(* ===== verification/BusLaws.v ===== *)
(** What the core relies on about a bus.

    [BusLaws D] is the contract of [SystemBus] the core's invariants are proved
    against: values have the width of the access, reads keep the RAM epoch, a
    host page is usable as long as the epoch it was handed out at is current.
    [D] says what a panic of the bus may mean: [BusLaws True] allows panics (the
    invariants then hold of every run that does not panic), [BusLaws False]
    excludes them.  [FlatMemory] satisfies the first (it panics on accesses
    across its end), [SparseRam] below the second. *)
From S2P Require Import Prelude Words SyscallEntry SystemBus Wp.

Class BusLaws (B : Type) {SB : SystemBus B} {HM : HostMemory B} (D : Prop) := {
  bus_ok : B -> Prop;
  (** The page was handed out at this epoch. *)
  page_ok : Z -> HostPtr -> Prop;

  bl_read_byte a b : bus_ok b → is_u64 a →
    wp D (read_byte a) (fun v b' => is_u8 v ∧ bus_ok b' ∧ ram_epoch b' = ram_epoch b) b;
  bl_read_halfword a b : bus_ok b → is_u64 a →
    wp D (read_halfword a) (fun v b' => is_u16 v ∧ bus_ok b' ∧ ram_epoch b' = ram_epoch b) b;
  bl_read_word a b : bus_ok b → is_u64 a →
    wp D (read_word a) (fun v b' => is_u32 v ∧ bus_ok b' ∧ ram_epoch b' = ram_epoch b) b;
  bl_read_doubleword a b : bus_ok b → is_u64 a →
    wp D (read_doubleword a) (fun v b' => is_u64 v ∧ bus_ok b' ∧ ram_epoch b' = ram_epoch b) b;

  bl_write_byte a v b : bus_ok b → is_u64 a → is_u8 v →
    wp D (write_byte a v) (fun _ b' => bus_ok b') b;
  bl_write_halfword a v b : bus_ok b → is_u64 a → is_u16 v →
    wp D (write_halfword a v) (fun _ b' => bus_ok b') b;
  bl_write_word a v b : bus_ok b → is_u64 a → is_u32 v →
    wp D (write_word a v) (fun _ b' => bus_ok b') b;
  bl_write_doubleword a v b : bus_ok b → is_u64 a → is_u64 v →
    wp D (write_doubleword a v) (fun _ b' => bus_ok b') b;

  bl_load_page a b : bus_ok b → is_u64 a →
    wp D (ram_load_page a) (fun p b' => b' = b ∧ ∀ q, p = Some q → page_ok (ram_epoch b) q) b;
  bl_store_page a b : bus_ok b → is_u64 a →
    wp D (ram_store_page a)
      (fun p b' => bus_ok b' ∧ ∀ q, p = Some q → page_ok (ram_epoch b') q) b;

  bl_host_read p off n b : bus_ok b → page_ok (ram_epoch b) p →
    0 <= off → off + Z.of_nat n <= 0x1000 →
    match host_read (host_add p off) n b with
    | Some v => is_word (8 * Z.of_nat n) v
    | None => D
    end;
  bl_host_write p off n v b : bus_ok b → page_ok (ram_epoch b) p →
    0 <= off → off + Z.of_nat n <= 0x1000 → is_word (8 * Z.of_nat n) v →
    wp D (host_write (host_add p off) n v) (fun _ b' => bus_ok b') b;

  bl_drain b : bus_ok b →
    wp D drain_device_written_pages (fun d b' => bus_ok b' ∧ Forall (fun p => 0 <= p) d.1) b;
  bl_external b : bus_ok b → wp D external_interrupt_pending (fun _ b' => bus_ok b') b;
  bl_entry e satp b : bus_ok b → wp D (on_syscall_entry e satp) (fun _ b' => bus_ok b') b;
  bl_return task pc v satp b : bus_ok b →
    wp D (on_syscall_return task pc v satp) (fun _ b' => bus_ok b') b
}.

(** ** FlatMemory *)

Definition flat_ok (m : FlatMemory) : Prop := Forall is_u8 (data m).

Lemma slice_get_bytes l i n bytes :
  Forall is_u8 l → slice_get l i n = Some bytes → Forall is_u8 bytes ∧ length bytes = n.
Proof.
  intros Hl. unfold slice_get. case_if; [|done]. intros [= <-]. bools. split.
  - by apply Forall_take, Forall_drop.
  - rewrite length_take, length_drop. lia.
Qed.

Lemma slice_put_bytes l i bytes l' :
  Forall is_u8 l → Forall is_u8 bytes → slice_put l i bytes = Some l' → Forall is_u8 l'.
Proof.
  intros Hl Hb. unfold slice_put. case_if; [|done]. intros [= <-].
  apply Forall_app_2; [by apply Forall_take|]. apply Forall_app_2; [done | by apply Forall_drop].
Qed.

Lemma flat_read_ok n a m :
  flat_ok m →
  wp True (flat_read n a)
    (fun v m' => is_word (8 * Z.of_nat n) v ∧ flat_ok m' ∧ epoch m' = epoch m) m.
Proof.
  intros H. unfold wp, flat_read. destruct (slice_get _ _ _) as [bytes|] eqn:E; [|done].
  apply slice_get_bytes in E as [Hb Hn]; [|done]. split; [|done]. rewrite <- Hn.
  by apply from_le_bytes_range.
Qed.

Lemma flat_write_ok n a v m :
  flat_ok m → wp True (flat_write n a v) (fun _ m' => flat_ok m') m.
Proof.
  intros H. unfold wp, flat_write. destruct (slice_put _ _ _) as [l|] eqn:E; [|done].
  exact (slice_put_bytes _ _ _ _ H (to_le_bytes_bytes _ _) E).
Qed.

Lemma flat_page_ok (P : Z -> HostPtr -> Prop) a m :
  (∀ e q, P e q) →
  wp True (flat_page a) (fun p m' => m' = m ∧ ∀ q, p = Some q → P (epoch m) q) m.
Proof. intros H. unfold wp, flat_page. repeat case_if; done || (split; [done|]; by intros ? _). Qed.

#[export] Instance FlatMemory_laws : BusLaws FlatMemory True.
Proof.
  refine {| bus_ok := flat_ok; page_ok := fun _ _ => True |}; intros.
  1-4: by apply flat_read_ok.
  1-4: by apply flat_write_ok.
  - by apply (flat_page_ok (fun _ _ => True)).
  - eapply wp_mono; [|by apply (flat_page_ok (fun _ _ => True))]. cbn. intros p b' [-> Hq]. auto.
  - cbn. case_if; [|done]. destruct (slice_get _ _ _) as [bytes|] eqn:G; [|done]. cbn.
    apply slice_get_bytes in G as [Hb <-]; [|done]. by apply from_le_bytes_range.
  - unfold wp. cbn. case_if; [|done]. destruct (slice_put _ _ _) as [l|] eqn:P; [|done].
    exact (slice_put_bytes _ _ _ _ H (to_le_bytes_bytes _ _) P).
  - split; [done | constructor].
  - done.
  - done.
  - done.
Defined.

(** ** A bus that never panics *)

Module SparseRam.
Definition ram : Type := gmap Z Z.
Definition empty : ram := ∅.
Definition cell (m : ram) (a : Z) : Z := as_u8 (default 0 (m !! as_u64 a)).
Definition load (n : nat) (a : Z) : ST ram Z :=
  fun m => Some (from_le_bytes (map (fun k => cell m (a + Z.of_nat k)) (seq 0 n)), m).
Definition store (n : nat) (a v : Z) : ST ram unit :=
  fun m => Some (tt, foldr (fun kb m => <[as_u64 (a + kb.1) := kb.2]> m) m
                       (zip (Z.of_nat <$> seq 0 n) (to_le_bytes n v))).

#[global] Instance bus : SystemBus ram := {|
  read_byte := load 1; read_halfword := load 2; read_word := load 4; read_doubleword := load 8;
  write_byte := store 1; write_halfword := store 2; write_word := store 4;
  write_doubleword := store 8;
  ram_load_page := fun _ => mret None;
  ram_store_page := fun _ => mret None;
  ram_epoch := fun _ => 0;
  drain_device_written_pages := mret ([], true);
  timer_interrupt_pending := fun _ => Some false;
  external_interrupt_pending := mret (Some false);
  syscall_trace_enabled := fun _ => true;
  on_syscall_entry := fun _ _ => mret tt;
  on_syscall_return := fun _ _ _ _ => mret tt
|}.
#[global] Instance host : HostMemory ram := {|
  host_read := fun _ _ _ => None; host_write := fun _ _ _ => panic
|}.

Lemma load_ok n a m : wp False (load n a) (fun v m' => is_word (8 * Z.of_nat n) v ∧ True ∧ 0 = 0) m.
Proof.
  split; [|done]. assert (H : Forall is_u8 (map (fun k => cell m (a + Z.of_nat k)) (seq 0 n))).
  { apply Forall_map, Forall_true. intros k. apply wrap_range. lia. }
  apply from_le_bytes_range in H. by rewrite length_map, length_seq in H.
Qed.

#[global] Instance laws : BusLaws ram False.
Proof.
  refine {| bus_ok := fun _ => True; page_ok := fun _ _ => False |}; intros; try done.
  all: apply load_ok.
Defined.
End SparseRam.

Your objective >> Only lines holding the word "invariants" are wanted here; copy each from the listing.

Task solution >>
    [BusLaws D] is the contract of [SystemBus] the core's invariants are proved
    invariants then hold of every run that does not panic), [BusLaws False]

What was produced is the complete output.